### Exercise material

(** C7. When the parse of the command-line flags fails, Read returns
    that failure at once, wrapped in IOReadError: the result is the
    same whatever sources stand after the flag source, so neither the
    environment variable nor stdin is consulted; the only trace left is
    the usage text on the output sink. *)
Theorem flag_failure_short_circuits w v err out :
  Parse (Args (env w)) EmptyString (Stdout (env w)) = (v, Some err, out) ->
  Read DefaultConsoleManager "part" w
  = ((EmptyString, Some (IOReadError err)), with_Stdout out w)
  /\ forall later,
      run_checks (getPartInFlag :: later) EmptyString w
      = ((EmptyString, Some (IOReadError err)), with_Stdout out w).
Proof.
  intros HP. pose proof (getPartInFlag_failed w v err out HP) as Hflag.
  split.
  - rewrite Read_part.
    exact (run_checks_first_error [] getPartInFlag [getPartInEnv; getPartInStdin]
             EmptyString w w _ _ _ (all_empty_nil w) Hflag).
  - intros later.
    exact (run_checks_first_error [] getPartInFlag later
             EmptyString w w _ _ _ (all_empty_nil w) Hflag).
Qed.
End Chain.

(** ** Resolution through the chain: missing, unparsable and invalid selectors *)

Section Validation.
Context {U : Type}.

Local Abbreviation World := (World U).
Implicit Types (w : World) (options : list (RunOption (U := U)))
  (mgr : option (IOManager (U := U))).

Lemma Run_read_error input (partOne partTwo : Challenge) options mgr w s err w1 :
  apply_options zero_options options = mkRunOptions mgr 0 ->
  Read (default NewConsoleManager mgr) "part" w = ((s, Some err), w1) ->
  Run input partOne partTwo options w = (Returned (Some err), w1).
Proof.
  intros Happ HR. unfold Run. unfold zero_options in Happ.
  rewrite (injectOptions_chain _ _ mgr w Happ). cbv zeta. rewrite HR. reflexivity.
Qed.

Lemma getPartInEnv_empty w :
  Getenv "GOAOC_CHALLENGE_PART" w = EmptyString ->
  getPartInEnv w = ((EmptyString, None), w).
Proof. intros H. unfold getPartInEnv. now rewrite H. Qed.

(** The prompt is written; a scan that delivers no word then ends in
    the missing part, through the EOF branch of [getPartInStdin] or
    through the end of the loop of [Read]. *)
Lemma stdin_no_word later w b :
  output w = Buffer b ->
  fst (fst (Fscanln (Stdin (env w)) EmptyString)) = EmptyString ->
  (forall w1, run_checks later EmptyString w1
              = ((EmptyString, Some (IOReadError ErrMissingPart)), w1)) ->
  exists w',
    run_checks (getPartInStdin :: later) EmptyString w
    = ((EmptyString, Some (IOReadError ErrMissingPart)), w')
    /\ output w'
       = Buffer (b +:+ "Which part do you want to run? (1/2)" +:+ newline).
Proof.
  intros Hb Hword Hlater. unfold output in Hb.
  cbn [run_checks]. unfold getPartInStdin. rewrite Hb.
  cbn [Fprintln Fprint Writer_Write set_Stdout Stdin].
  destruct (Fscanln (Stdin (env w)) EmptyString) as [[word err] r].
  cbn in Hword. subst word.
  destruct err as [err|].
  - destruct (errors_Is err EOF).
    + eexists. split; reflexivity.
    + rewrite bool_decide_eq_false_2 by (intros H; now apply H).
      rewrite Hlater. eexists. split; reflexivity.
  - rewrite bool_decide_eq_false_2 by (intros H; now apply H).
    rewrite Hlater. eexists. split; reflexivity.
Qed.

(** When the prompt cannot be written, the stdin source returns the
    error of the sink as it is. *)
Lemma getPartInStdin_prompt_fails w err :
  output w = FailingWriter err ->
  getPartInStdin w = ((EmptyString, Some err), w).
Proof.
  intros Hb. destruct w as [[i o a] vars c u].
  unfold output in Hb. cbn in Hb. subst o. reflexivity.
Qed.

(** C4 (amended). With no part override, a flag source that yields the
    empty string without a parse error and GOAOC_CHALLENGE_PART unset or
    empty, a run with the default console manager comes to the prompt.
    If the output sink takes the prompt and the interactive read
    delivers no word (end of input, an empty line, a failed read), Run
    returns IOReadError wrapping ErrMissingPart, so that
    errors.Is(err, ErrMissingPart) holds. If the sink rejects the prompt,
    Run returns the error of the sink instead. *)
Theorem missing_selector input (partOne partTwo : Challenge) w out :
  Parse (Args (env w)) EmptyString (Stdout (env w)) = (EmptyString, None, out) ->
  Getenv "GOAOC_CHALLENGE_PART" w = EmptyString ->
  match output w with
  | Buffer b =>
      fst (fst (Fscanln (Stdin (env w)) EmptyString)) = EmptyString ->
      exists w',
        Run input partOne partTwo [] w
        = (Returned (Some (IOReadError ErrMissingPart)), w')
        /\ output w'
           = Buffer (b +:+ "Which part do you want to run? (1/2)" +:+ newline)
        /\ errors_Is (IOReadError ErrMissingPart) ErrMissingPart = true
  | FailingWriter err =>
      Run input partOne partTwo [] w = (Returned (Some err), w)
  end.
Proof.
  intros HP Henv.
  assert (Hread : Read (default NewConsoleManager None) "part" w
                  = run_checks [getPartInStdin] EmptyString w).
  { cbn [default]. unfold NewConsoleManager. rewrite Read_part. unfold checks.
    cbn [run_checks].
    rewrite (getPartInFlag_ok w _ _ HP).
    rewrite bool_decide_eq_false_2 by (intros H; now apply H).
    rewrite (getPartInEnv_empty w Henv).
    rewrite bool_decide_eq_false_2 by (intros H; now apply H).
    reflexivity. }
  destruct (output w) as [b|err] eqn:Hb.
  - intros Hword.
    destruct (stdin_no_word [] w b Hb Hword (fun w1 => eq_refl)) as (w' & Hstdin & Hout).
    exists w'. split; [|split; [exact Hout | reflexivity]].
    apply (Run_read_error input partOne partTwo [] None w EmptyString); [reflexivity|].
    rewrite Hread. exact Hstdin.
  - apply (Run_read_error input partOne partTwo [] None w EmptyString); [reflexivity|].
    rewrite Hread. cbn [run_checks].
    rewrite (getPartInStdin_prompt_fails w err Hb). reflexivity.
Qed.

(** C5. Without a part override, whenever the manager's Read returns a
    string that strconv.Atoi rejects (no error from Read), whichever
    manager or source it comes from and whatever it contains, Run
    returns ErrInvalidPartType. *)
Theorem unparsable_selector input (partOne partTwo : Challenge) options mgr w s w1 :
  apply_options zero_options options = mkRunOptions mgr 0 ->
  Read (default NewConsoleManager mgr) "part" w = ((s, None), w1) ->
  Atoi s = None ->
  Run input partOne partTwo options w = (Returned (Some ErrInvalidPartType), w1).
Proof.
  intros Happ HR HA. unfold Run. unfold zero_options in Happ.
  rewrite (injectOptions_chain _ _ mgr w Happ). cbv zeta.
  rewrite HR, HA. reflexivity.
Qed.

(** C6. Without a part override, whenever the string the manager's Read
    returns parses to an integer other than 1 and 2, Run returns
    InvalidPartError carrying that integer. *)
Theorem invalid_selector_value input (partOne partTwo : Challenge) options mgr
    w s w1 (v : Z) :
  apply_options zero_options options = mkRunOptions mgr 0 ->
  Read (default NewConsoleManager mgr) "part" w = ((s, None), w1) ->
  Atoi s = Some v ->
  v <> 1 -> v <> 2 ->
  Run input partOne partTwo options w = (Returned (Some (InvalidPartError v)), w1).
Proof.
  intros Happ HR HA H1 H2. unfold Run. unfold zero_options in Happ.
  rewrite (injectOptions_chain _ _ mgr w Happ). cbv zeta.
  rewrite HR, HA. unfold NewPart.
  destruct (v =? 1) eqn:E1; [apply Z.eqb_eq in E1; contradiction|].
  destruct (v =? 2) eqn:E2; [apply Z.eqb_eq in E2; contradiction|].
  reflexivity.
Qed.

(** C9. When GOAOC_DISABLE_COPY_CLIPBOARD is exactly "true",
    toClipboard does nothing, and a successful Write adds the result
    line and nothing else to the output sink. For any other value, and
    when the variable is not set, toClipboard attempts the copy: the
    clipboard is what CopyText leaves, the status line of the copy is
    printed, and after a successful Write it follows the result line. *)
Theorem clipboard_disable_switch (result : string) w :
  (environ w !! "GOAOC_DISABLE_COPY_CLIPBOARD" = Some "true" ->
   toClipboard result w = w
   /\ forall b,
       output w = Buffer b ->
       Write DefaultConsoleManager result w
       = (None,
          with_Stdout
            (Buffer (b +:+ "The challenge result is " +:+ result +:+ newline)) w))
  /\ (environ w !! "GOAOC_DISABLE_COPY_CLIPBOARD" <> Some "true" ->
      clipboard (toClipboard result w) = snd (CopyText result (clipboard w))
      /\ output (toClipboard result w)
         = snd (Fprint (output w)
                  (clipboard_status result (fst (CopyText result (clipboard w)))))
      /\ forall b,
          output w = Buffer b ->
          Write DefaultConsoleManager result w
          = (None,
             mkWorld
               (set_Stdout
                  (Buffer ((b +:+ "The challenge result is " +:+ result +:+ newline)
                           +:+ clipboard_status result
                                 (fst (CopyText result (clipboard w)))))
                  (env w))
               (environ w) (snd (CopyText result (clipboard w))) (user w))).
Proof.
  split; intros Hd.
  - split; [now apply toClipboard_disabled|].
    intros b Hb. rewrite (Write_console result w b Hb). f_equal.
    now apply toClipboard_disabled.
  - split; [|split].
    + unfold toClipboard.
      rewrite bool_decide_eq_false_2 by (rewrite Getenv_true; exact Hd).
      destruct (CopyText result (clipboard w)) as [[e|] c]; reflexivity.
    + unfold toClipboard, output.
      rewrite bool_decide_eq_false_2 by (rewrite Getenv_true; exact Hd).
      destruct (CopyText result (clipboard w)) as [[e|] c]; reflexivity.
    + intros b Hb. rewrite (Write_console result w b Hb). f_equal.
      exact (toClipboard_enabled result
               (with_Stdout
                  (Buffer (b +:+ "The challenge result is " +:+ result +:+ newline)) w)
               _ Hd eq_refl).
Qed.
End Validation.

(** ** The interactive source and read failures *)

(** Whatever error the scan of stdin ends with, unless it is end of
    input, [getPartInStdin] drops it and returns what was scanned. *)
Lemma getPartInStdin_drops_error {U} (w : World U) b word err r :
  output w = Buffer b ->
  Fscanln (Stdin (env w)) EmptyString = (word, Some err, r) ->
  errors_Is err EOF = false ->
  fst (getPartInStdin w) = (word, None).
Proof.
  intros Hb HS HE. unfold output in Hb. unfold getPartInStdin.
  rewrite Hb. cbn [Fprintln Fprint Writer_Write set_Stdout Stdin].
  rewrite HS, HE. reflexivity.
Qed.

(** C8 (the code departs from it). Two reads of stdin that fail for a
    reason other than end of input: the line "1 2", on which Fscanln
    reports "expected newline", and a reader that fails with "read
    failed" before any byte. In the first, getPartInStdin returns "1" and
    no error, and the run goes on with part 1; in the second, Read
    returns IOReadError wrapping ErrMissingPart, in which the cause does
    not appear. *)
Theorem stdin_failure_is_swallowed :
  snd (fst (Fscanln (NewBufferString ("1 2" +:+ newline)) EmptyString))
  = Some (errorString "expected newline")
  /\ fst (getPartInStdin (console [] ("1 2" +:+ newline) (Buffer EmptyString) ∅))
     = ("1", None)
  /\ fst (Run "abc" partOne partTwo [] (console [] ("1 2" +:+ newline) (Buffer EmptyString) ∅))
     = Returned None
  /\ snd (fst (Fscanln (mkReader EmptyString (Some (errorString "read failed"))) EmptyString))
     = Some (errorString "read failed")
  /\ fst (Read DefaultConsoleManager "part"
            (console_failing_stdin EmptyString (errorString "read failed")))
     = (EmptyString, Some (IOReadError ErrMissingPart))
  /\ errors_Is (IOReadError ErrMissingPart) (errorString "read failed") = false.
Proof. vm_compute. repeat split. Qed.

(** ** Instances *)

Lemma end_to_end_abc_witness :
  exists w' status,
    Run "abc" partOne partTwo [WithPart 1]
      (console [] EmptyString (Buffer EmptyString) ∅) = (Returned None, w')
    /\ output w'
       = Buffer (EmptyString +:+ ("The challenge result is 3" +:+ newline) +:+ status)
    /\ (environ (console [] EmptyString (Buffer EmptyString) ∅)
          !! "GOAOC_DISABLE_COPY_CLIPBOARD" = Some "true" ->
        status = EmptyString).
Proof.
  exact (proj1 (end_to_end_abc (console [] EmptyString (Buffer EmptyString) ∅))).
Defined.

Lemma first_source_wins_witness :
  (getPartInFlag (console ["-part=1"] EmptyString (Buffer EmptyString)
                    {["GOAOC_CHALLENGE_PART" := "2"]})
   = (("1", None),
      console ["-part=1"] EmptyString (Buffer EmptyString)
        {["GOAOC_CHALLENGE_PART" := "2"]})
   /\ "1" <> EmptyString
   /\ environ (console ["-part=1"] EmptyString (Buffer EmptyString)
                 {["GOAOC_CHALLENGE_PART" := "2"]})
        !! "GOAOC_CHALLENGE_PART" = Some "2")
  /\ Read DefaultConsoleManager "part"
       (console ["-part=1"] EmptyString (Buffer EmptyString)
          {["GOAOC_CHALLENGE_PART" := "2"]})
     = (("1", None),
        console ["-part=1"] EmptyString (Buffer EmptyString)
          {["GOAOC_CHALLENGE_PART" := "2"]})
  /\ Read DefaultConsoleManager "part"
       (console [] ("1" +:+ newline) (Buffer EmptyString)
          {["GOAOC_CHALLENGE_PART" := "2"]})
     = (("2", None),
        console [] ("1" +:+ newline) (Buffer EmptyString)
          {["GOAOC_CHALLENGE_PART" := "2"]}).
Proof.
  split; [split; [vm_compute; reflexivity | split; [discriminate | vm_compute; reflexivity]]|].
  split.
  - apply (proj1 (proj2 first_source_wins) _ _ "1" "2");
      [vm_compute; reflexivity | discriminate | vm_compute; reflexivity].
  - apply (proj1 first_source_wins
             (console [] ("1" +:+ newline) (Buffer EmptyString)
                {["GOAOC_CHALLENGE_PART" := "2"]})
             (console [] ("1" +:+ newline) (Buffer EmptyString)
                {["GOAOC_CHALLENGE_PART" := "2"]})
             (console [] ("1" +:+ newline) (Buffer EmptyString)
                {["GOAOC_CHALLENGE_PART" := "2"]})
             [getPartInFlag] getPartInEnv [getPartInStdin] "2").
    + reflexivity.
    + eapply all_empty_cons; [vm_compute; reflexivity | apply all_empty_nil].
    + vm_compute; reflexivity.
    + discriminate.
Defined.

### What is expected
From the records above, quote only the lines running from the line with "returns IOReadError wrapping ErrMissingPart, so" to the line with "returns ErrInvalidPartType. *)", both lines included.

### Answer space
    returns IOReadError wrapping ErrMissingPart, so that
    errors.Is(err, ErrMissingPart) holds. If the sink rejects the prompt,
    Run returns the error of the sink instead. *)
Theorem missing_selector input (partOne partTwo : Challenge) w out :
  Parse (Args (env w)) EmptyString (Stdout (env w)) = (EmptyString, None, out) ->
  Getenv "GOAOC_CHALLENGE_PART" w = EmptyString ->
  match output w with
  | Buffer b =>
      fst (fst (Fscanln (Stdin (env w)) EmptyString)) = EmptyString ->
      exists w',
        Run input partOne partTwo [] w
        = (Returned (Some (IOReadError ErrMissingPart)), w')
        /\ output w'
           = Buffer (b +:+ "Which part do you want to run? (1/2)" +:+ newline)
        /\ errors_Is (IOReadError ErrMissingPart) ErrMissingPart = true
  | FailingWriter err =>
      Run input partOne partTwo [] w = (Returned (Some err), w)
  end.
Proof.
  intros HP Henv.
  assert (Hread : Read (default NewConsoleManager None) "part" w
                  = run_checks [getPartInStdin] EmptyString w).
  { cbn [default]. unfold NewConsoleManager. rewrite Read_part. unfold checks.
    cbn [run_checks].
    rewrite (getPartInFlag_ok w _ _ HP).
    rewrite bool_decide_eq_false_2 by (intros H; now apply H).
    rewrite (getPartInEnv_empty w Henv).
    rewrite bool_decide_eq_false_2 by (intros H; now apply H).
    reflexivity. }
  destruct (output w) as [b|err] eqn:Hb.
  - intros Hword.
    destruct (stdin_no_word [] w b Hb Hword (fun w1 => eq_refl)) as (w' & Hstdin & Hout).
    exists w'. split; [|split; [exact Hout | reflexivity]].
    apply (Run_read_error input partOne partTwo [] None w EmptyString); [reflexivity|].
    rewrite Hread. exact Hstdin.
  - apply (Run_read_error input partOne partTwo [] None w EmptyString); [reflexivity|].
    rewrite Hread. cbn [run_checks].
    rewrite (getPartInStdin_prompt_fails w err Hb). reflexivity.
Qed.

(** C5. Without a part override, whenever the manager's Read returns a
    string that strconv.Atoi rejects (no error from Read), whichever
    manager or source it comes from and whatever it contains, Run
    returns ErrInvalidPartType. *)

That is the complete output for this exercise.